French lawmakers will vote next Tuesday on a proposal to filter Internet traffic. Part of a new security bill, the measure is intended to catch child pornographers, but critics say it won’t succeed. Once the filtering system is in place, though, it will allow the government to censor other material too.
The National Assembly has already spent two days debating the grandly titled “Bill on direction and planning for the performance of domestic security,” known as Loppsi II in French, with deputies voting to reject all the amendments that sought to limit the Internet filtration provisions.
The bill, though, is not so much a single direction, as more a patchwork of unrelated measures. It aims to increase the amount the police spend on “security,” multiply penalties for counterfeiting checks or credit cards, increase use of CCTV cameras, extend access to the police national DNA database, and authorize the seizure of vehicles driven without a license.
The bill also seeks to modernize the law to encompass the Internet, criminalizing online identity theft, allowing police to tap Internet connections as well as phone lines during investigations and targeting child pornography by ordering ISPs to filter Internet connections.
The bill requires ISPs to block access to any Internet address if authorities consider that this is required to prevent distribution of pornographic images of minors.
Deputies had sought to amend the text to require blocking only of specific URLs or documents, not of entire sites, so as to reduce “collateral damage,” and to require that a judge review the list of blocked URLs each month to ensure that sites were not needlessly blocked. Those amendments were, however, rejected, as was one making the filters a temporary, experimental measure until their effectiveness was proven.

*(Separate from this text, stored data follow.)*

(* ===== verification/ApiMessages.v ===== *)
(** * The APIs of the servers and of the client ([aether/methods/])

    The messages the client sends to the registration and work servers
    ([RootApi], [ServerRegistrationApi], [GlobalRegServerApi], [LoginApi],
    [AuthorizedApi]), with their codes and fields, and the APIs the client reads
    ([ClientSafeApi], [ClientApiRegSafe], [ClientGlobalRegApi]).  Packing a request
    registers a callback under its identifier; the answer to it is a [SendResult]
    whose data the callback extracts from the packet, and a message is notified
    with it.

    What is notified is collected in a list.  The callbacks are the inductive type
    [callback], one constructor per lambda of the code.  A failed [assert] is
    [Undefined]. *)

From stdpp Require Import gmap.
From S2P Require Import Prelude MStream PackedInt ApiProtocol Crc ServerList WireTypes.
Import PackedSize Cloud Keys Addresses Crc.

#[local] Set Warnings "-notation-overridden".

Module Api.

(** ** Data of the messages *)

Inductive CryptoLibProfile := kSodiumLib | kHydrogenLib | OtherProfile (n : Z).

Definition profile_index (p : CryptoLibProfile) : Z :=
  match p with kSodiumLib => 0 | kHydrogenLib => 1 | OtherProfile n => n end.
Definition to_profile (n : Z) : CryptoLibProfile :=
  if n =? 0 then kSodiumLib else if n =? 1 then kHydrogenLib else OtherProfile n.

#[export] Instance serial_profile : Serial CryptoLibProfile := serial_enum 1 profile_index to_profile kSodiumLib.

#[export] Program Instance serial_profile_ok : SerialOk CryptoLibProfile := {
  valid p := in_width 8 (profile_index p) /\ to_profile (profile_index p) = p;
}.
Next Obligation. intros p pre post r [Hw Hp]. by apply load_enum_at. Qed.

Inductive PowMethod := kBCryptCrc32 | OtherMethod (n : Z).

Definition pow_index (p : PowMethod) : Z := match p with kBCryptCrc32 => 0 | OtherMethod n => n end.
Definition to_pow (n : Z) : PowMethod := if n =? 0 then kBCryptCrc32 else OtherMethod n.

#[export] Instance serial_pow : Serial PowMethod := serial_enum 1 pow_index to_pow kBCryptCrc32.

#[export] Program Instance serial_pow_ok : SerialOk PowMethod := {
  valid p := in_width 8 (pow_index p) /\ to_pow (pow_index p) = p;
}.
Next Obligation. intros p pre post r [Hw Hp]. by apply load_enum_at. Qed.

(** [std::string] and [DataBuffer]; [std::vector] of server identifiers and of
    passwords. *)
Abbreviation string := (list (uint 1)).
Abbreviation server_ids := (list (uint 2)).
Abbreviation passwords_t := (list (uint 4)).

Record PowParams := {
  salt : string;
  password_suffix : string;
  pool_size : Z;
  max_hash_value : Z;
  global_key : SignedKey;
}.

Record RegistrationResponse := { ephemeral_uid : Uid; uid : Uid; cloud : server_ids }.

Record UidAndCloud := { uc_uid : Uid; uc_cloud : server_ids }.
(* ===== verification/StreamStack.v ===== *)
(** * Chains of gates ([istream.h], [tied_stream.h] and the streams built of them)

    The class [IGate] is what a chain uses of a gate: the packet it hands to the
    gate behind, and the size of elements it leaves to the gate in front.  A pair
    is two gates tied together ([Tie], [TiedStream]); [IGateOk] says that an element
    within the advertised size gives a packet within the size of the gate behind,
    and is proved for every gate and for pairs.

    With them: the gates of [debug_gate.*], [protocol_stream.h],
    [serialize_stream.h], [transport_write_gate.*] and [unidirectional_gate.h], the
    stream of a client to a server ([client_to_server_stream.*]) and the streams of
    messages over it ([client_messages/]).

    The data a gate emits is returned.  A failed [assert] is [Undefined]. *)

From stdpp Require Import gmap.
From S2P Require Import Prelude MStream PackedInt ApiProtocol StateMachine BufferGate Streams Crypto.
From S2P Require Import SocketTransport ServerTransport ServerList WireTypes ApiMessages.
Import PackedSize Keys Api ServerKeys Cipher.

#[local] Set Warnings "-notation-overridden".
#[local] Existing Instance StreamWrite.State_eq_dec.

Module Stack.

(** ** Gates *)

Class IGate (G : Type) := {
  Write : G -> bytes -> G * bytes;
  stream_info : G -> StreamInfo -> StreamInfo;
}.

Class IGateOk (G : Type) `{IGate G} := {
  gate_ok : G -> Prop;
  Write_ok : forall g data, gate_ok g -> gate_ok (Write g data).1;
  Write_info : forall g data info, stream_info (Write g data).1 info = stream_info g info;
  info_shrinks : forall g info, gate_ok g -> 0 <= max_element_size info ->
    0 <= max_element_size (stream_info g info) <= max_element_size info;
  Write_fits : forall g data info, gate_ok g ->
    0 < max_element_size (stream_info g info) -> max_element_size info < kUpper ->
    0 <= max_element_size info ->
    zlen data <= max_element_size (stream_info g info) ->
    zlen (Write g data).2 <= max_element_size info;
}.

(** The left gate hands its packets to the right one. *)
Section Tie.
Context {A B : Type} `{IGate A} `{IGate B}.

#[export] Instance Tie : IGate (A * B) := {
  Write g data :=
    let '(a, p) := Write g.1 data in
    let '(b, p) := Write g.2 p in ((a, b), p);
  stream_info g info := stream_info g.1 (stream_info g.2 info);
}.

Context `{!IGateOk A} `{!IGateOk B}.
Lemma of_type_erase t ev l :
  Forall (fun x => descriptor x.1 = descriptor ev) l ->
  of_type t (erase_first (fun v => event_eqb v.1 ev) l)
  = if event_type ev =? t then tail (of_type t l) else of_type t l.
Proof.
  unfold of_type. induction 1 as [|x l Hx _ IH]; cbn; [by case_match|].
  unfold event_eqb at 1. rewrite Hx, Z.eqb_refl. cbn [andb].
  destruct (Z.eqb_spec (event_type x.1) (event_type ev)) as [Et|Et]; cbn [List.filter].
  - rewrite Et. by destruct (event_type ev =? t).
  - destruct (Z.eqb_spec (event_type x.1) t) as [E1|E1]; cbn [map]; rewrite IH; [|done].
    by rewrite (proj2 (Z.eqb_neq (event_type ev) t)) by congruence.
Qed.

Lemma erase_subset p l x : x ∈ erase_first p l -> x ∈ l.
Proof. induction l as [|y l IH]; cbn [erase_first]; [done|]. destruct (p y); set_solver. Qed.

Lemma erase_wf d p l :
  Forall (fun x : PollerEvent * Callback => descriptor x.1 = d) l ->
  Forall (fun x => descriptor x.1 = d) (erase_first p l).
Proof.
  rewrite !list.Forall_forall. intros Hl x Hx. apply erase_subset in Hx. by apply Hl.
Qed.

Lemma win_wf_insert d l w :
  win_wf w -> Forall (fun x => descriptor x.1 = d) l -> win_wf {| events_ := <[d := l]> (events_ w) |}.
Proof.
  intros Hw Hl d' l'. cbn. destruct (decide (d = d')) as [<-|Hd].
  - rewrite lookup_insert_eq. by intros [= <-].
  - rewrite lookup_insert_ne by done. apply Hw.
Qed.

Definition win_key (e : PollerEvent) : Z * Z := (descriptor e, event_type e).

Lemma win_key_decide ev e :
  bool_decide (win_key ev = win_key e) = bool_decide (descriptor ev = descriptor e) && (event_type ev =? event_type e).
Proof.
  destruct (bool_decide_reflect (descriptor ev = descriptor e)) as [Hd|Hd]; cbn [andb].
  - destruct (Z.eqb_spec (event_type ev) (event_type e)) as [Ht|Ht];
      [rewrite bool_decide_true|rewrite bool_decide_false]; unfold win_key; congruence.
  - rewrite bool_decide_false; unfold win_key; congruence.
Qed.

Lemma entries_insert d l w d' :
  entries {| events_ := <[d := l]> (events_ w) |} d' = if bool_decide (d = d') then l else entries w d'.
Proof.
  unfold entries. cbn. case_bool_decide as Hd; [subst; by rewrite lookup_insert_eq|by rewrite lookup_insert_ne].
Qed.

Lemma win_wf_entries w d : win_wf w -> Forall (fun x => descriptor x.1 = d) (entries w d).
Proof. intros Hw. unfold entries. destruct (events_ w !! d) eqn:E; cbn; [by apply Hw|constructor]. Qed.

Lemma win_Add_entries ev cb ok w w' :
  worker_Add ev cb ok w = Defined w' ->
  w' = {| events_ := <[descriptor ev := entries w (descriptor ev) ++ [(ev, cb)]]> (events_ w) |}.
Proof.
  unfold worker_Add, entries. destruct (events_ w !! descriptor ev); [by intros [= <-]|].
  destruct ok; [by intros [= <-]|done].
Qed.

Lemma win_Remove_entries ev ok w w' d :
  worker_Remove ev ok w = Defined w' ->
  entries w' d = if bool_decide (descriptor ev = d)
    then erase_first (fun v => event_eqb v.1 ev) (entries w (descriptor ev)) else entries w d.
Proof.
  unfold worker_Remove. unfold entries at 2. destruct (events_ w !! descriptor ev) as [l|] eqn:E;
    intros [= <-]; cbn [default id].
  - destruct (erase_first _ l) as [|y l'] eqn:El; [|by rewrite entries_insert].
    unfold entries. cbn. rewrite lookup_delete_if. by case_bool_decide.
  - unfold entries. case_bool_decide as Hd; [|done]. by rewrite <- Hd, E.
Qed.

#[export] Program Instance win_ok : PollWorkerOk Worker completion completion := {
  key := win_key; keeps_second := true; wf := win_wf; regs_of := win_regs;
}.
Next Obligation.
  intros ev cb ok w w' Ha Hw. apply win_Add_entries in Ha as ->. split.
  - apply win_wf_insert; [done|]. apply Forall_app_2; [by apply win_wf_entries|by repeat constructor].
  - intros e. unfold win_regs. rewrite entries_insert, win_key_decide. case_bool_decide as Hd; [|done]. cbn [andb].
    rewrite of_type_snoc, Hd. destruct (_ =? _); [|done]. unfold add_reg. by destruct (of_type _ _).
Qed.
Next Obligation.
  intros ev ok w w' Ha Hw. split.
  - cbn in Ha. unfold worker_Remove in Ha. destruct (events_ w !! descriptor ev) as [l|] eqn:E; injection Ha as <-; [|done].
    apply Hw in E as Hl. apply (erase_wf _ (fun v => event_eqb v.1 ev)) in Hl.
    destruct (erase_first _ l) as [|y l'] eqn:El; [|by apply win_wf_insert].
    intros d l'. cbn. rewrite lookup_delete_if. case_bool_decide; [done|]. apply Hw.
  - intros e. unfold win_regs. rewrite (win_Remove_entries _ _ _ _ _ Ha), win_key_decide.
    case_bool_decide as Hd; [|done]. cbn [andb]. rewrite of_type_erase by by apply win_wf_entries. by rewrite Hd.
Qed.
Next Obligation.
  intros es w cs es' Hh Hw. cbn in Hh. destruct es as [|[d o] es]; [by injection Hh as <- <-|].
  unfold handle_completion in Hh. cbn [fst snd] in Hh.
  destruct (events_ w !! d) as [l|] eqn:E; [|by injection Hh as <- <-].
  destruct o as [t|]; [|done]. destruct (find_type t l) as [[ev cb]|] eqn:Ef; [|done].
  injection Hh as <- <-. apply Forall_cons_2; [|done]. cbn [fst snd].
  destruct (List.find_some _ _ Ef) as [Hin Ht]. cbn in Ht. apply Z.eqb_eq in Ht.
  apply list_elem_of_In in Hin. pose proof (proj1 (list.Forall_forall _ _) (Hw d l E) _ Hin) as Hd. cbn in Hd.
  unfold win_regs, entries. rewrite Hd, E, Ht. change (default [] (Some l)) with l. by rewrite find_type_head, Ef.
Qed.
End Win.
(* ===== verification/TeleTraps.v ===== *)
(** * Formatting and the traps of telemetry

    [tele/ios.h]: [Format] and the printing of values, with the names of levels and
    modules ([levels.h], [modules.h]).  [tele/collectors.h], [tele/traps/]: what one
    telemetry call gives to a trap.  [Trap] is the interface the comment of
    [tele/sink.h] describes: log streams, metric streams and the environment;
    [StatisticsTrap], [IoStreamTrap] and [ProxyTrap], which passes everything to two
    traps, are its instances.

    A value printed by [Format] is given as its text; the text of a time point is a
    parameter.  Reading behind the end of a string is [Undefined]. *)

From Stdlib Require Import String.
From stdpp Require Import gmap.
From S2P Require Import Prelude Text Statistics.
Import Text.Text Statistics.Statistics.

#[local] Arguments lit s%_string.
#[local] Set Warnings "-clear-no-such-hyp,-notation-overridden".

Module Format.

Definition brace : Z := 123.

(** The loop of [FormatInternal]: what is in front of the first brace, and what is
    behind it. *)
Fixpoint split_brace (s : bytes) : option (bytes * bytes) :=
  match s with
  | [] => None
  | c :: s =>
      if c =? brace then Some ([], s)
      else match split_brace s with Some (a, b) => Some (c :: a, b) | None => None end
  end.

(** [FormatInternal]: the character behind a brace is skipped, whatever it is. *)
Fixpoint FormatInternal (s : bytes) (args : list bytes) : outcome bytes :=
  match args with
  | [] => Defined s
  | a :: args =>
      match split_brace s with
      | None => Defined s
      | Some (_, []) => Undefined
      | Some (pre, _ :: rest) => let* t := FormatInternal rest args in Defined (pre ++ a ++ t)
      end
  end.

Definition Format (format : bytes) (args : list bytes) : outcome bytes :=
  match args with [] => Defined format | _ => FormatInternal format args end.

(** *** Printing of values ([PrintToStream]) *)

(** A number with [std::hex] in the width [w], filled with zeros. *)
Fixpoint hex_digits (n : nat) (v : Z) (acc : bytes) : bytes :=
  match n with
  | O => acc
  | S n => let acc := hex_digit (v mod 16) :: acc in if v <? 16 then acc else hex_digits n (v / 16) acc
  end.

Definition hex (w : nat) (v : Z) : bytes :=
  let t := hex_digits 16 v [] in replicate (w - length t) 48 ++ t.

(** A container of unsigned integers: the width holds for the first one only. *)
Definition print_integers (l : list Z) : bytes :=
  lit "[" ++ match l with [] => [] | x :: l => hex 2 x ++ mjoin (map (hex 0) l) end ++ lit "]".

(** A container of other values, given as texts. *)
Definition print_container (l : list bytes) : bytes := lit "[" ++ mjoin l ++ lit "]".

(** An enumeration. *)
Definition print_enum (v : Z) : bytes := to_string v.

(** [Level::text] *)
Definition level_text (v : Z) : bytes :=
  if v =? 1 then lit "kInfo" else if v =? 2 then lit "kWarning"
  else if v =? 4 then lit "kError" else if v =? 8 then lit "kDebug" else [].

(** [Module::text]: the names of the bits. *)
Definition kAll : Z := 4294967295.

Definition module_names : list (Z * bytes) :=
  [(1, lit "kApp"); (2, lit "kObj"); (4, lit "kRegister"); (8, lit "kPull"); (2 ^ 30, lit "kSim"); (2 ^ 31, lit "kLog")].

Fixpoint module_bits (v : Z) (names : list (Z * bytes)) (first : bool) : bytes :=
  match names with
  | [] => []
  | (k, s) :: names =>
      if Z.land v k =? k then (if first then [] else lit " ") ++ s ++ module_bits v names false
      else module_bits v names first
  end.

Definition module_text (v : Z) : bytes :=
  if v =? 0 then lit "kNone" else if Z.land v kAll =? kAll then lit "kAll" else module_bits v module_names true.

End Format.

Module Traps.
Import Format.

Critics of the bill make clear that they, too, are against the distribution of child pornography — but that filtering is the wrong way to go about it.
Fabrice Epelboin, journalist and author of a report (in French) on the business of child pornography, warns that filtering URLs will have no effect, as distributors of such materials are already using encrypted peer-to-peer systems to deliver their wares.
And La Quadrature du Net, a lobby group promoting rights and freedoms on the Internet, accused French President Nicolas Sarkozy of shamelessly exploiting the protection of childhood to censor the Internet.
“The securitarian machinery of the government is being deployed in an attempt to control the Internet at the expense of freedoms”, said Jérémie Zimmermann, spokesperson for La Quadrature du Net.
In January, Sarkozy told members of the French music and publishing industries that authorities should experiment with filtering in order to automatically remove all forms of piracy from the Internet.
The government has declared the Loppsi II bill “urgent,” so instead of the usual cycle of four readings, after the National Assembly’s vote, it will go on to the Senate for a second and final reading.